• Assignment
In the records below, find the line that contains "(** C4 (as the" and the line that contains "intro H. destruct (compute_batch_returns", then retype exactly those two lines and every line between them.

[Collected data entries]
───

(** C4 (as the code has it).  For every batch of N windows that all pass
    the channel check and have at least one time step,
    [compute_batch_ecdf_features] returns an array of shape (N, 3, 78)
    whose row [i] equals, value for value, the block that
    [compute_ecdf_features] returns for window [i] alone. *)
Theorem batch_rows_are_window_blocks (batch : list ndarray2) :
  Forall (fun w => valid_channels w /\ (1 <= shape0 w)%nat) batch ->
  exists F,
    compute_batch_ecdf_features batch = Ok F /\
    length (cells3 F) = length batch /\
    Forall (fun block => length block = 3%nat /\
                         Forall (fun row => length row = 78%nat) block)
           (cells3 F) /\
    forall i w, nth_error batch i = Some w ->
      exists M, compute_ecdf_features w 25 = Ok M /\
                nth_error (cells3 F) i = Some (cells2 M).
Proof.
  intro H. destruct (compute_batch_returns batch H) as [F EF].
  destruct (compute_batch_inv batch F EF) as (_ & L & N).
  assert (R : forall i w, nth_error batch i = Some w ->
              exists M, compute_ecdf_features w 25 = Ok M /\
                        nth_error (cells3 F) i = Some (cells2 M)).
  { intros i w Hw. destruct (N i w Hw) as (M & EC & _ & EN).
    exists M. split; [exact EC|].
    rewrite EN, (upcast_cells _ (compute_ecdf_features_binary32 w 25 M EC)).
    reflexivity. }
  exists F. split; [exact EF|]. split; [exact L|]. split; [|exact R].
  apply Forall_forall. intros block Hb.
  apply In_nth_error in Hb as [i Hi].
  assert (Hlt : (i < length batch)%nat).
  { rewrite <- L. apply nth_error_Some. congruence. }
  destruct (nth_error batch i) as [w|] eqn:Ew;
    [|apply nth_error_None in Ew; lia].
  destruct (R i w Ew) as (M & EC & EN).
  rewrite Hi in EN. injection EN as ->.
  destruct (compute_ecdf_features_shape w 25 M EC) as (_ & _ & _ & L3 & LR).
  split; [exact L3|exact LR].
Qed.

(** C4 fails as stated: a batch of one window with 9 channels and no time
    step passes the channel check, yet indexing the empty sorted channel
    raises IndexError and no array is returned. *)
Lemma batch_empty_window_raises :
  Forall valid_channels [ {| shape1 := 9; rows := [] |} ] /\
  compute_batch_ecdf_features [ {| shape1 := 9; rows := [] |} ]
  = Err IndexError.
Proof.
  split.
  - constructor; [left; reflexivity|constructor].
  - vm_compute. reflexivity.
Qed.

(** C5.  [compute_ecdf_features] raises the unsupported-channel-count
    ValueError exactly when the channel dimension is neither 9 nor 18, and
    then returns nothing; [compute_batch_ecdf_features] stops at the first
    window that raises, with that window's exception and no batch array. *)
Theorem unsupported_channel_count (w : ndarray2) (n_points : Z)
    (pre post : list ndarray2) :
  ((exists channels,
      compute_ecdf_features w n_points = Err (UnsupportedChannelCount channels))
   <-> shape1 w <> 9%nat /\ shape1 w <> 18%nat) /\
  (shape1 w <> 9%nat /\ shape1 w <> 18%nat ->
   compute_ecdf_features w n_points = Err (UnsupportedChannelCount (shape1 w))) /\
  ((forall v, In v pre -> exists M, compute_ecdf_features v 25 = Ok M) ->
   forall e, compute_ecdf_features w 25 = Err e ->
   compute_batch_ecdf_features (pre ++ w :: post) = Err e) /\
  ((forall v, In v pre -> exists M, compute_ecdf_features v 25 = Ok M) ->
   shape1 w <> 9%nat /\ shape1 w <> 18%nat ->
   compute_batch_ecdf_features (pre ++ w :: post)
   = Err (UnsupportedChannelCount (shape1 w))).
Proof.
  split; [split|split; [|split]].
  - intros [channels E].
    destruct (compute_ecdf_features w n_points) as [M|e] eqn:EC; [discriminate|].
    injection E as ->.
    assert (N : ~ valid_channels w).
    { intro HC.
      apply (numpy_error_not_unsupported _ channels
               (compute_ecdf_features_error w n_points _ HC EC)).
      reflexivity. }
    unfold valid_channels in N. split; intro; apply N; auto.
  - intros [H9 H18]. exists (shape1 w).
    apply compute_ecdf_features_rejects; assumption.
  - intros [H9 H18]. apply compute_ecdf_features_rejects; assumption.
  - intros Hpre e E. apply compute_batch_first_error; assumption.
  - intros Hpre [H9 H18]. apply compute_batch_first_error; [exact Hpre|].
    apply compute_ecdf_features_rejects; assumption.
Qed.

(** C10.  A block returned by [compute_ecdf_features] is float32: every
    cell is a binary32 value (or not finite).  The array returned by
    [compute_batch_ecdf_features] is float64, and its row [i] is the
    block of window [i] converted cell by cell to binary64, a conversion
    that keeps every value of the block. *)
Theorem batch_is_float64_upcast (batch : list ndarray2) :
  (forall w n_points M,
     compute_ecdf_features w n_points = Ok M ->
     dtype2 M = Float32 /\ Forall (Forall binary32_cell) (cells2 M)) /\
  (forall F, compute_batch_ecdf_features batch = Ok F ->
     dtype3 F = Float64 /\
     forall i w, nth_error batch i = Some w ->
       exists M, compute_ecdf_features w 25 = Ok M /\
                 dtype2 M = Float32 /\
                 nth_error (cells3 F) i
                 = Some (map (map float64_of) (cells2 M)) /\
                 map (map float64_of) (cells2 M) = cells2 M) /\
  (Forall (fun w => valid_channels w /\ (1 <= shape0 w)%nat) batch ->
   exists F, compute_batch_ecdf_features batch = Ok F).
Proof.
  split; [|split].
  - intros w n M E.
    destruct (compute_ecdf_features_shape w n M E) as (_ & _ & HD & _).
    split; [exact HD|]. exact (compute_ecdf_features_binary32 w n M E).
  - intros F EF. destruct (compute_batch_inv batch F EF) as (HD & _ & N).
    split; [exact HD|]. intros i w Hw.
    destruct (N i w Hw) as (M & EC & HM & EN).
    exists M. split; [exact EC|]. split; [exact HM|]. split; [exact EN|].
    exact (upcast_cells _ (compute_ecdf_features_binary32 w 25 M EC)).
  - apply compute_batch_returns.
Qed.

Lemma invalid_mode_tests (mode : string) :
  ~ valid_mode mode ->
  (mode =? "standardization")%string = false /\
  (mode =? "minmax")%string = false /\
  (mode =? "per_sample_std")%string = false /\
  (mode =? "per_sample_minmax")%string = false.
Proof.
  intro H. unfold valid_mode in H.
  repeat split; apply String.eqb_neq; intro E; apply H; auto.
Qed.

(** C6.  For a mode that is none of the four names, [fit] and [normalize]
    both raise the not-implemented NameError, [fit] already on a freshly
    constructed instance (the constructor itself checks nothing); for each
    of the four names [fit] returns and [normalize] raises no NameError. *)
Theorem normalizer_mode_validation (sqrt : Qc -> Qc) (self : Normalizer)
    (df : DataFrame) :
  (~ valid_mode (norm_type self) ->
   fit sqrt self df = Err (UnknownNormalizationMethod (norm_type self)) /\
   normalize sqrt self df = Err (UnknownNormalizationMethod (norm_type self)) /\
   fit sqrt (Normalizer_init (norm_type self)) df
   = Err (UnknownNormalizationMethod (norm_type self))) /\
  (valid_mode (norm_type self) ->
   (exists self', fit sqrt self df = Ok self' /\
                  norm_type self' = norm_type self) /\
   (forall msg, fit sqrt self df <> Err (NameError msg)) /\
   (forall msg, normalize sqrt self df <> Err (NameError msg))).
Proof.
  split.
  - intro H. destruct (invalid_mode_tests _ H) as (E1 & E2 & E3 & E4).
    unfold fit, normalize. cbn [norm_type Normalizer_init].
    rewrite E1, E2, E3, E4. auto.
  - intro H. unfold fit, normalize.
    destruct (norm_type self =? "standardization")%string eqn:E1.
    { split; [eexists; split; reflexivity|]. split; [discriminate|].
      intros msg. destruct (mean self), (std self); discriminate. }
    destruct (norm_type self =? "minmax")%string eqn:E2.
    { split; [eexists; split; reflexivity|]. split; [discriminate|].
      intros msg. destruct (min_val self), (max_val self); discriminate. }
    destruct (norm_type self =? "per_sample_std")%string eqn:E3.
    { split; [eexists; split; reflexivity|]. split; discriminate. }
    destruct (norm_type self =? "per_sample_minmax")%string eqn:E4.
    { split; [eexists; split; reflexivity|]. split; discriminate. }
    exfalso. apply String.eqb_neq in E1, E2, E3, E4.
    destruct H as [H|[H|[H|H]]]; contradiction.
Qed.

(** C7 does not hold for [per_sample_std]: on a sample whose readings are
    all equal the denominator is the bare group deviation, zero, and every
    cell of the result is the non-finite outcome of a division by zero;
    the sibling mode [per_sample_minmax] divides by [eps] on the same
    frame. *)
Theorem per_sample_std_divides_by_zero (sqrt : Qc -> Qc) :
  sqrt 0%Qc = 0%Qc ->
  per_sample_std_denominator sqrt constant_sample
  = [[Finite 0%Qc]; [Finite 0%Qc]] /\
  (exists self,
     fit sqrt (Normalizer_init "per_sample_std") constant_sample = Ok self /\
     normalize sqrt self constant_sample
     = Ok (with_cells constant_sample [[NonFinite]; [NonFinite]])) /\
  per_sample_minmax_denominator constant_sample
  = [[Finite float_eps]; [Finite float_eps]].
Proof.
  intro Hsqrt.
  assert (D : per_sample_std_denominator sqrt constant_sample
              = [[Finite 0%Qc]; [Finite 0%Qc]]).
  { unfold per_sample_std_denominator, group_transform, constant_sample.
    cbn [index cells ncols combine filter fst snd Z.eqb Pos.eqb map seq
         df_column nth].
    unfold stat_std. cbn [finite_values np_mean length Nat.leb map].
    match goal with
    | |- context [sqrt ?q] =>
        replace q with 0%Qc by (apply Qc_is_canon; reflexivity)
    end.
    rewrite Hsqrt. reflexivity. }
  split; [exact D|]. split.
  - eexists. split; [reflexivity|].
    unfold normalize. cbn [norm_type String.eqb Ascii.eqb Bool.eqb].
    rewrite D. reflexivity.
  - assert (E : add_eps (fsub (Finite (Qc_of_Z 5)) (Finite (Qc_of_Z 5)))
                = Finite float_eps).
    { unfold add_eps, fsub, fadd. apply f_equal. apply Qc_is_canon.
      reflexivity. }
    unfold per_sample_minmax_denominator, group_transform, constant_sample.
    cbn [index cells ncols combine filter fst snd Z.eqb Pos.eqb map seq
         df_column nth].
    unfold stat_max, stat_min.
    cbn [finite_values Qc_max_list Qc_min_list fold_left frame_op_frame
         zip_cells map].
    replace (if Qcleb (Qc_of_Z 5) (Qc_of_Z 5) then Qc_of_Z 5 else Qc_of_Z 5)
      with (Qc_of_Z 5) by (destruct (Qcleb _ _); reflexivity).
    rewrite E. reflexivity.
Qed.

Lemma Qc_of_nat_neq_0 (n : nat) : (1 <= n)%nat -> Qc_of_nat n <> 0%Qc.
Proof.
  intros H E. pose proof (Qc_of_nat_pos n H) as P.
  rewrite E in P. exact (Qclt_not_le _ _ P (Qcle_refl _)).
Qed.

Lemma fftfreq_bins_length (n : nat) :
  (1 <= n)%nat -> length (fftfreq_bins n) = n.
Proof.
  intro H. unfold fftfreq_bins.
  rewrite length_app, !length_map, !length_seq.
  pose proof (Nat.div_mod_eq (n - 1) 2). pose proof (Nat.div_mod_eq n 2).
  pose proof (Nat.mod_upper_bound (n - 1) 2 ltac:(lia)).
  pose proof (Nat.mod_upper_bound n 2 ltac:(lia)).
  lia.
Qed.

───

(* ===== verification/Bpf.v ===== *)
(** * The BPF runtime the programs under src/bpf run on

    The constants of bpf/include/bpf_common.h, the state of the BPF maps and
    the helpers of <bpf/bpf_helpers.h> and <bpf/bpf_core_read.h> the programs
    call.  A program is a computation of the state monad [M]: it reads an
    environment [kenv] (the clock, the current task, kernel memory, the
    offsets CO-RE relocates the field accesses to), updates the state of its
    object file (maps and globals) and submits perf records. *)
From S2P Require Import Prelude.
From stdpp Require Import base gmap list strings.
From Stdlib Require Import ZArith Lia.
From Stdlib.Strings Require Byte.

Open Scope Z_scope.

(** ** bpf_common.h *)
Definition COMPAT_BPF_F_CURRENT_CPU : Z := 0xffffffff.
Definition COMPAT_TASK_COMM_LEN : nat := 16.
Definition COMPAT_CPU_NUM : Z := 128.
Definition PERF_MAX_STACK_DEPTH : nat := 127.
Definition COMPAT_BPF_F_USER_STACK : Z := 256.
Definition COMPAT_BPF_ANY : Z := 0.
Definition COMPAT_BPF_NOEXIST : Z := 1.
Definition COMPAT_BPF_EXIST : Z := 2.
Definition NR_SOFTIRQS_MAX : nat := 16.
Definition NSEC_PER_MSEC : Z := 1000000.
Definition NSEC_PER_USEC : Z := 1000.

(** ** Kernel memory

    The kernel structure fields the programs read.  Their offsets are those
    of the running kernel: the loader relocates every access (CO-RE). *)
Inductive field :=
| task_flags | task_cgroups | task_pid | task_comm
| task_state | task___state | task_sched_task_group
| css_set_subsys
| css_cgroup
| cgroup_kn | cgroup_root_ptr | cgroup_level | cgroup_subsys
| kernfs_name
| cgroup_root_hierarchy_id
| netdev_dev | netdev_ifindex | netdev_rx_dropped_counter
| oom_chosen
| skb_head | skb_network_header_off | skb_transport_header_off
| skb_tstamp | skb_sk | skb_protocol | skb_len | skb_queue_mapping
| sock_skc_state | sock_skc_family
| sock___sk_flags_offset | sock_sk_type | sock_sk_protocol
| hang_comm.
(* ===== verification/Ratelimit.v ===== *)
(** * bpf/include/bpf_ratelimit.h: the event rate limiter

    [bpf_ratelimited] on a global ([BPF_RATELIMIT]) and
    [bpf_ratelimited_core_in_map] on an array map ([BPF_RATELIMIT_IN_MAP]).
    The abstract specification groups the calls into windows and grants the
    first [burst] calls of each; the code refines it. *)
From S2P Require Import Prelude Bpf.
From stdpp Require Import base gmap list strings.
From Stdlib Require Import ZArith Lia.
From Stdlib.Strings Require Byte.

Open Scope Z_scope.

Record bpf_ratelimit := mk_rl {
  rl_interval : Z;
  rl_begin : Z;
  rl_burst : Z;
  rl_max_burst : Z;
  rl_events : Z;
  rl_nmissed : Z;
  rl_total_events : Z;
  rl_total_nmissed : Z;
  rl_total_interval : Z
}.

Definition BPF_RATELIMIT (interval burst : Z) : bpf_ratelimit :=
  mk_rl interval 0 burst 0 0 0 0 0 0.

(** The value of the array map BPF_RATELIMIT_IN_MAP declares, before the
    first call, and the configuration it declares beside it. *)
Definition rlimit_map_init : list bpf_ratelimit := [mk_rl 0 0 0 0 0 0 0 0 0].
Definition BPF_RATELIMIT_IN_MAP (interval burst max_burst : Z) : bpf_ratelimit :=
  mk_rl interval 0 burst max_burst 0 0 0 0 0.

───

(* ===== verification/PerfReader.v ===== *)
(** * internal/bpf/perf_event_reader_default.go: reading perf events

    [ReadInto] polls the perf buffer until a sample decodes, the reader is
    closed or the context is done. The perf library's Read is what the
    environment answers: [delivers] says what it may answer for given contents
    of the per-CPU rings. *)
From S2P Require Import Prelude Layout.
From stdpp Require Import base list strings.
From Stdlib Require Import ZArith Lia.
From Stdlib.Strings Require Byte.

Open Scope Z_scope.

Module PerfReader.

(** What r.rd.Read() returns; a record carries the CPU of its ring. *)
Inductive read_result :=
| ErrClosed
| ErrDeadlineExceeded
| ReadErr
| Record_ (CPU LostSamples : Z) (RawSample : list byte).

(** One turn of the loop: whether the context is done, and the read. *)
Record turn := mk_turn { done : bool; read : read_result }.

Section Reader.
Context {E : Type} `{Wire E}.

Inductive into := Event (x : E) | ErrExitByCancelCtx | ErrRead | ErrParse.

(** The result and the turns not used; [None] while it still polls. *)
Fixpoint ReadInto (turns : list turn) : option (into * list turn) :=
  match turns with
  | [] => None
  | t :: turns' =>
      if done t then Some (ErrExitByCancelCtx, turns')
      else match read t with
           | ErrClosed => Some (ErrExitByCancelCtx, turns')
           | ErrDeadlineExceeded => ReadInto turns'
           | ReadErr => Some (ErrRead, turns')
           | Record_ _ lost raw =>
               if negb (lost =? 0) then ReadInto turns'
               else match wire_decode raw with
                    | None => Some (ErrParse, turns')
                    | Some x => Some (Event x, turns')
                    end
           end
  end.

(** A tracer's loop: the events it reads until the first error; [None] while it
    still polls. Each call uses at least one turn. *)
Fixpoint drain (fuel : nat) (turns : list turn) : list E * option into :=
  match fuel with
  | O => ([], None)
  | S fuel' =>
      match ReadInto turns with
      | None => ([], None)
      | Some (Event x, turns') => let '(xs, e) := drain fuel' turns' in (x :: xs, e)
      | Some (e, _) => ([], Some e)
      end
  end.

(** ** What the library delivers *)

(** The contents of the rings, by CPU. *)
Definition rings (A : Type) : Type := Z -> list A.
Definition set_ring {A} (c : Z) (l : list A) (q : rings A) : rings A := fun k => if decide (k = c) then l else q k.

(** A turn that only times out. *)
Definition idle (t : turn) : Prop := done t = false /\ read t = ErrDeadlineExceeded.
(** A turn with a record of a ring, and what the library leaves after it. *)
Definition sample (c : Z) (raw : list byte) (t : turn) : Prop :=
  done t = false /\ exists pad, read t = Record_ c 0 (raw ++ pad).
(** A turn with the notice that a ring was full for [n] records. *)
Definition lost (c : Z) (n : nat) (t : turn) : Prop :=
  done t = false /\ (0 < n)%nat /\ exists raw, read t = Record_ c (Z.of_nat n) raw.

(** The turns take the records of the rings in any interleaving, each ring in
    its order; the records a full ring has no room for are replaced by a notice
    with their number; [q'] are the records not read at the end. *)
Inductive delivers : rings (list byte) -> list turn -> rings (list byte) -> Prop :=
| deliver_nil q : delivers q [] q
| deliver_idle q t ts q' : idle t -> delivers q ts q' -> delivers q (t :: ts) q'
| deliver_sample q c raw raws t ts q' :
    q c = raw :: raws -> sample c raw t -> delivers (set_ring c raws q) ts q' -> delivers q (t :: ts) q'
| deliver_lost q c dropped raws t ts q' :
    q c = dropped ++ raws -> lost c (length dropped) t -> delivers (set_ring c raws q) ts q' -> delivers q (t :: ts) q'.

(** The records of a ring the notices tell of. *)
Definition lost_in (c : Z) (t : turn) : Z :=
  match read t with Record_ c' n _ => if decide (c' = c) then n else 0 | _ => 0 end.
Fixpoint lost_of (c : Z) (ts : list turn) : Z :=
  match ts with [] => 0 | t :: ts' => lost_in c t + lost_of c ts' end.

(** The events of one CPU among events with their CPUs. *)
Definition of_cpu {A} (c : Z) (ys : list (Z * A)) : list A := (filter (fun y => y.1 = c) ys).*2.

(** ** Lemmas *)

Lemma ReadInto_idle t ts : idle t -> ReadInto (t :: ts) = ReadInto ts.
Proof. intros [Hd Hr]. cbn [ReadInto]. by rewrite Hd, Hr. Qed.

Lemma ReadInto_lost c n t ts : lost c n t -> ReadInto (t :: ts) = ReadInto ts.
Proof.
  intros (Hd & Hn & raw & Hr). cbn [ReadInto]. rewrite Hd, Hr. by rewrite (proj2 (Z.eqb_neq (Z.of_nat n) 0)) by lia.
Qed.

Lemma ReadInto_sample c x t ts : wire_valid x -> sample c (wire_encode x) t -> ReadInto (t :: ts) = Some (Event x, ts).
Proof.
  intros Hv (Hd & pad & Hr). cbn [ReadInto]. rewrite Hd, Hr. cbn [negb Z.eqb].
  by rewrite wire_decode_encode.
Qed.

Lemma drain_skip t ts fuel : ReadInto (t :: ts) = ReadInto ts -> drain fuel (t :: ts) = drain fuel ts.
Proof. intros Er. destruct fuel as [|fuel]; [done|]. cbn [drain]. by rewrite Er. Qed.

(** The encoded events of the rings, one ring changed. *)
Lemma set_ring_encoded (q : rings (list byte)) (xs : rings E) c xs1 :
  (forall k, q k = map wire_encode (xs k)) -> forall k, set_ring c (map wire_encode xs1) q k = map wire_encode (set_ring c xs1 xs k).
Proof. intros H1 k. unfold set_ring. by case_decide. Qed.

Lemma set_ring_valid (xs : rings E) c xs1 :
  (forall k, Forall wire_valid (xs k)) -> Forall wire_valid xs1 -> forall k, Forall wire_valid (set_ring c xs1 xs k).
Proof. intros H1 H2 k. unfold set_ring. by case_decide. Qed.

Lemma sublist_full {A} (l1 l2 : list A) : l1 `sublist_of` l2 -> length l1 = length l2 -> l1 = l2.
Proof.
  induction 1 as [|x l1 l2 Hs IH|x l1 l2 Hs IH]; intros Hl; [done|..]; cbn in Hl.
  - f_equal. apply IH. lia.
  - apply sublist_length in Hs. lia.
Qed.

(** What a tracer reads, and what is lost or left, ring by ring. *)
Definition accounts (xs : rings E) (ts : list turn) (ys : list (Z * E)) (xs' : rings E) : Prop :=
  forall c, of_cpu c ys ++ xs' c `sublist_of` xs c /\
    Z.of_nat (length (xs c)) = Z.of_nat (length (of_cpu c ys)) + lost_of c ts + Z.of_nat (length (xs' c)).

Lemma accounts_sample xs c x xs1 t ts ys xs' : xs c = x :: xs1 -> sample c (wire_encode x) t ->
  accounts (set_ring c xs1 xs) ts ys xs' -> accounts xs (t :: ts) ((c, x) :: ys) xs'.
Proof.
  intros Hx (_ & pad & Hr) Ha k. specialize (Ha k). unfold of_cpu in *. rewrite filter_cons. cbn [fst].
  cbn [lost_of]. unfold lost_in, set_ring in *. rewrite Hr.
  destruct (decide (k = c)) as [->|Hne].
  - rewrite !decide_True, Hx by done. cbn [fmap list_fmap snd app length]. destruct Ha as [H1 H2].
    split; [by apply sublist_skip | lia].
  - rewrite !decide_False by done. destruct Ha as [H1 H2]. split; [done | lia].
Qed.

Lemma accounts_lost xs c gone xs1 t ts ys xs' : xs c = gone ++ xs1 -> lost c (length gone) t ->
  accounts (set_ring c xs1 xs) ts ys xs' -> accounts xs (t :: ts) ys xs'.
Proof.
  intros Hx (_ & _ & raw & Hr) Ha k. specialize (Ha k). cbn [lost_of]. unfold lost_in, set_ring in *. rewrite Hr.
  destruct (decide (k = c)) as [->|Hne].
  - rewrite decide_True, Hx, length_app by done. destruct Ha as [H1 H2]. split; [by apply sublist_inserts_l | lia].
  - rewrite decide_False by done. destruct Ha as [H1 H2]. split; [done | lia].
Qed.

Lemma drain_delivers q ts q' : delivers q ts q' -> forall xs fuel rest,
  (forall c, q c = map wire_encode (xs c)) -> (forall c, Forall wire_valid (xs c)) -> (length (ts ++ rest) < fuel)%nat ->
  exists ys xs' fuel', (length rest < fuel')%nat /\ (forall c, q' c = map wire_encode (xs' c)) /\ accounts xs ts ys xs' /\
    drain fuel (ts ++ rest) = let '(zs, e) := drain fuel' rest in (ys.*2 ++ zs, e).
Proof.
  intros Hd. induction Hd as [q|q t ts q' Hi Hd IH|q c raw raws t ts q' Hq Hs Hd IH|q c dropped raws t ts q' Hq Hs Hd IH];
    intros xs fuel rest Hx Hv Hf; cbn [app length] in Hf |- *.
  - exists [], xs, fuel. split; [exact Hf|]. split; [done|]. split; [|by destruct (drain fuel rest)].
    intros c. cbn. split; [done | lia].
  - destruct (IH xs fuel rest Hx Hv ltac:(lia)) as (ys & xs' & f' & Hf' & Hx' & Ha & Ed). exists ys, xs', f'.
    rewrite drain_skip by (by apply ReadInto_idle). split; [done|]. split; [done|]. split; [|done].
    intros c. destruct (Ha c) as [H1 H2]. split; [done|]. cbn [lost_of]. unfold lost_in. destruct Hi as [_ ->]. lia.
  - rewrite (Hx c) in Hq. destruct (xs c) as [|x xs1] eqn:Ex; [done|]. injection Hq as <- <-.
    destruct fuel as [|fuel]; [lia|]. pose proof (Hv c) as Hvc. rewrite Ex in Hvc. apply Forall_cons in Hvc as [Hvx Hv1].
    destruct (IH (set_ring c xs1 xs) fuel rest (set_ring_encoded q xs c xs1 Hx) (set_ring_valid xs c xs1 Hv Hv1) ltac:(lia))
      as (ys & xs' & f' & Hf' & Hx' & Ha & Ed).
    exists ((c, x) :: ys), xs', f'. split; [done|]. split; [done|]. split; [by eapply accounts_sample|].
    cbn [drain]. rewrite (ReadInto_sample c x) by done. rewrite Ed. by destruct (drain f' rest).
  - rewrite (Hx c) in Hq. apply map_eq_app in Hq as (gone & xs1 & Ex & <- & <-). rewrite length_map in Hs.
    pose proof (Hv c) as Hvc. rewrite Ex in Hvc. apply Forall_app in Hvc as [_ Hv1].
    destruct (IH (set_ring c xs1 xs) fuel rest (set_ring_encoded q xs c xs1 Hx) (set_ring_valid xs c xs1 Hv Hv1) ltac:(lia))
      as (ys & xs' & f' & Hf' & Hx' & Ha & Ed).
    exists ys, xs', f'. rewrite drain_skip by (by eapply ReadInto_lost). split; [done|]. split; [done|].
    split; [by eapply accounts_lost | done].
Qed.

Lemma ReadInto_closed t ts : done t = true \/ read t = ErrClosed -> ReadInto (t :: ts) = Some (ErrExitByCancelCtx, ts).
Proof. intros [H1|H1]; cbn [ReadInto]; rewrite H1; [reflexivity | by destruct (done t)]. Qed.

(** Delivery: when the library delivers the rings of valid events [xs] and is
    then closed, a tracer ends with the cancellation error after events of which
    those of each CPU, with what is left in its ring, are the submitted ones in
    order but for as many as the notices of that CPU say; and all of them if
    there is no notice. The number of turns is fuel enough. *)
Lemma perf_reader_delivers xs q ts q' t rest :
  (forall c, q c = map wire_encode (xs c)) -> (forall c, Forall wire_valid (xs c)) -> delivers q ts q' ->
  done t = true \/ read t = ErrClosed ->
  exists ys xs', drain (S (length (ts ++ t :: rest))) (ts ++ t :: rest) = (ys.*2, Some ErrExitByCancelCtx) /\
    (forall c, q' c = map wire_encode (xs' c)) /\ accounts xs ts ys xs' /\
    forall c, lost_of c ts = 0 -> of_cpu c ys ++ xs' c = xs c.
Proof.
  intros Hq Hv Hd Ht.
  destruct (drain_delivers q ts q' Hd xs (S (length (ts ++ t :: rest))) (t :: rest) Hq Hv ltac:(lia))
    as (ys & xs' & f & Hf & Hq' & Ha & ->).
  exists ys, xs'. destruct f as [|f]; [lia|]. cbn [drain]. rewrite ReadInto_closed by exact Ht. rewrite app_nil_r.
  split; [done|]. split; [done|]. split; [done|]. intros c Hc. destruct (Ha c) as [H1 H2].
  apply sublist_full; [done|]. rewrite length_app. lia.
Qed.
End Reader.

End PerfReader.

───

• Result
(** C4 (as the code has it).  For every batch of N windows that all pass
    the channel check and have at least one time step,
    [compute_batch_ecdf_features] returns an array of shape (N, 3, 78)
    whose row [i] equals, value for value, the block that
    [compute_ecdf_features] returns for window [i] alone. *)
Theorem batch_rows_are_window_blocks (batch : list ndarray2) :
  Forall (fun w => valid_channels w /\ (1 <= shape0 w)%nat) batch ->
  exists F,
    compute_batch_ecdf_features batch = Ok F /\
    length (cells3 F) = length batch /\
    Forall (fun block => length block = 3%nat /\
                         Forall (fun row => length row = 78%nat) block)
           (cells3 F) /\
    forall i w, nth_error batch i = Some w ->
      exists M, compute_ecdf_features w 25 = Ok M /\
                nth_error (cells3 F) i = Some (cells2 M).
Proof.
  intro H. destruct (compute_batch_returns batch H) as [F EF].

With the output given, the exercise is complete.